Waffley bit that nobody will understand or care about (but may add more context to the question):
In the example I am going to give, I've tried to make it generic so you can compile it to test and run yourself, but in the real situation, I have something like this:
interface CommandSender
interface ConsoleCommandSender extends CommandSender
interface Player extends CommandSender
If I were to make a proxy of a ConsoleCommandSender
instance, the resulting proxy SHOULD be castable to a CommandSender
. In reality, ConsoleCommandSender
doesn't list all of its interfaces with getInterfaces()
and this happens:
java.lang.ClassCastException: $Proxy18 cannot be cast to org.bukkit.command.CommandSender
The Player class does not have this issue, and is always castable to CommandSender
.
The real question:
So, using the following code as a starting point, how can one successfully cast the proxy denoted by myProxy
to the format desired without having to worry about the ClassCastException
?
The following code will successfully compile and run, but hopefully you understand what I'm getting at by casting to a List
rather than an ArrayList
.
import java.lang.reflect.InvocationHandler;
import java.lang.reflect.Method;
import java.lang.reflect.Proxy;
import java.util.ArrayList;
import java.util.List;
public class ProxyClass implements InvocationHandler {
private Object classProxy;
public static void main(String[] args) {
// Example declaration
// (I know the proxy should really be cast as an ArrayList
// but this is my point, it SHOULD work anyway)

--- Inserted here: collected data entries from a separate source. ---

Lemma deep_sleep_unreachable_on_ideal_clock_witness :
  ideal_timing (board := SimBoard) clock /\
  fresh clock 299000 (browsing 5 true (holding BTN_SELECT (bench 290000 2047 25))) /\
  fst (run 400 (browsing 5 true (holding BTN_SELECT (bench 290000 2047 25))))
    = Done tt.
Proof.
  assert (Hi : ideal_timing (board := SimBoard) clock).
  { split; [intros w; split; reflexivity |].
    do 6 (split; [intros; reflexivity |]). intros; reflexivity. }
  assert (Hf : fresh clock 299000
                 (browsing 5 true (holding BTN_SELECT (bench 290000 2047 25)))).
  { exists 0. split; [reflexivity | cbn; lia]. }
  split; [exact Hi |]. split; [exact Hf |].
  exact (deep_sleep_unreachable_on_ideal_clock (board := SimBoard)
           clock _ 400 Hi Hf).
Defined.
Lemma keyed_foldl_insert side pm :
  keyed pm → keyed (foldl (λ acc level, <[price level := level]> acc) pm side).
Proof.
  revert pm. induction side as [|l side IH]; intros pm Hk; [done|].
  simpl. by apply IH, keyed_insert.
Qed.

Lemma keyed_apply_entry pm upd : keyed pm → keyed (apply_entry pm upd).
Proof.
  intros Hk. unfold apply_entry. case_bool_decide.
  - by apply keyed_delete.
  - by apply (keyed_insert pm {| price := upd.1; quantity := upd.2 |}).
Qed.

Lemma keyed_foldl_apply updates pm :
  keyed pm → keyed (foldl apply_entry pm updates).
Proof.
  revert pm. induction updates as [|u updates IH]; intros pm Hk; [done|].
  simpl. by apply IH, keyed_apply_entry.
Qed.

(** The values of a keyed map carry pairwise different prices. *)
Lemma values_prices pm : keyed pm → price <$> values pm = (map_to_list pm).*1.
Proof.
  intros Hk. unfold values. rewrite <- list_fmap_compose.
  apply Forall_fmap_ext, Forall_forall. intros [k v] Hin. simpl.
  apply elem_of_map_to_list in Hin. by apply Hk.
Qed.

Lemma values_NoDup pm : keyed pm → NoDup (price <$> values pm).
Proof. intros Hk. rewrite values_prices by done. apply NoDup_fst_map_to_list. Qed.

(** A property of the levels of the side and of the levels the event
    writes holds of every level of the new side. *)
Section preserved.
Variable P : PriceLevel → Prop.

Local Abbreviation all_values := (all_values P).

Lemma all_values_foldl_insert side pm :
  all_values pm → Forall P side →
  all_values (foldl (λ acc level, <[price level := level]> acc) pm side).
Proof.
  revert pm. induction side as [|l side IH]; intros pm Hpm Hside; [done|].
  inv Hside. simpl. apply IH; [|done].
  intros k v. rewrite lookup_insert. case_decide; [naive_solver|apply Hpm].
Qed.
Lemma fold_doc_types_sum relevant_doc_types st :
  let st' := fold_left
    (process_doc_type aggregated_data_by_type summable_keys modal_keys list_keys
       proprietor_keys) relevant_doc_types st in
  final_aggregated st' !! key
    = add_all (final_aggregated st !! key)
        (contributions aggregated_data_by_type relevant_doc_types key)
  ∧ others_untouched key st st'.
Proof.
  revert st. induction relevant_doc_types as [|doc_type types IH]; intros st; [done|].
  cbn [fold_left]. rewrite contributions_cons.
  destruct (IH (process_doc_type aggregated_data_by_type summable_keys modal_keys
                  list_keys proprietor_keys st doc_type)) as [E Hu].
  cbv zeta. rewrite E.
  assert (final_aggregated (process_doc_type aggregated_data_by_type summable_keys
                              modal_keys list_keys proprietor_keys st doc_type) !! key
          = add_all (final_aggregated st !! key)
              (default [] (aggregated_data_by_type !! doc_type)
                 ≫= fun document_data => document_data ≫= entry_contribution key)
          ∧ others_untouched key st (process_doc_type aggregated_data_by_type summable_keys
                                   modal_keys list_keys proprietor_keys st doc_type))
    as [-> Hu'].
  { unfold process_doc_type.
    destruct (aggregated_data_by_type !! doc_type) as [documents|]; [|done].
    apply fold_documents_sum. }
  split; [by rewrite add_all_app|by eapply others_untouched_trans].
Qed.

ArrayList methodObject = new ArrayList<String>();
List<String> myProxy = (List<String>)ProxyClass.newInstance(methodObject, false);
// Example usage
myProxy.add("Hello World!");
System.out.println(myProxy.get(0));
}
public static Object newInstance(Object proxy, boolean silent) {
return Proxy.newProxyInstance(
proxy.getClass().getClassLoader(),
proxy.getClass().getInterfaces(),
new ProxyClass(proxy));
}
private ProxyClass(Object proxy) {
this.classProxy = proxy;
}
// Is called whenever a method is invoked
public Object invoke(Object p, Method m, Object[] args) throws Throwable {
return m.invoke(classProxy, args);
}
}
On another thread I made about the preliminary part of this issue, one guy commented saying I could use the <T>
variable to add another valid interface to the list. I didn't really understand how to implement this though, but it seemed like a good start.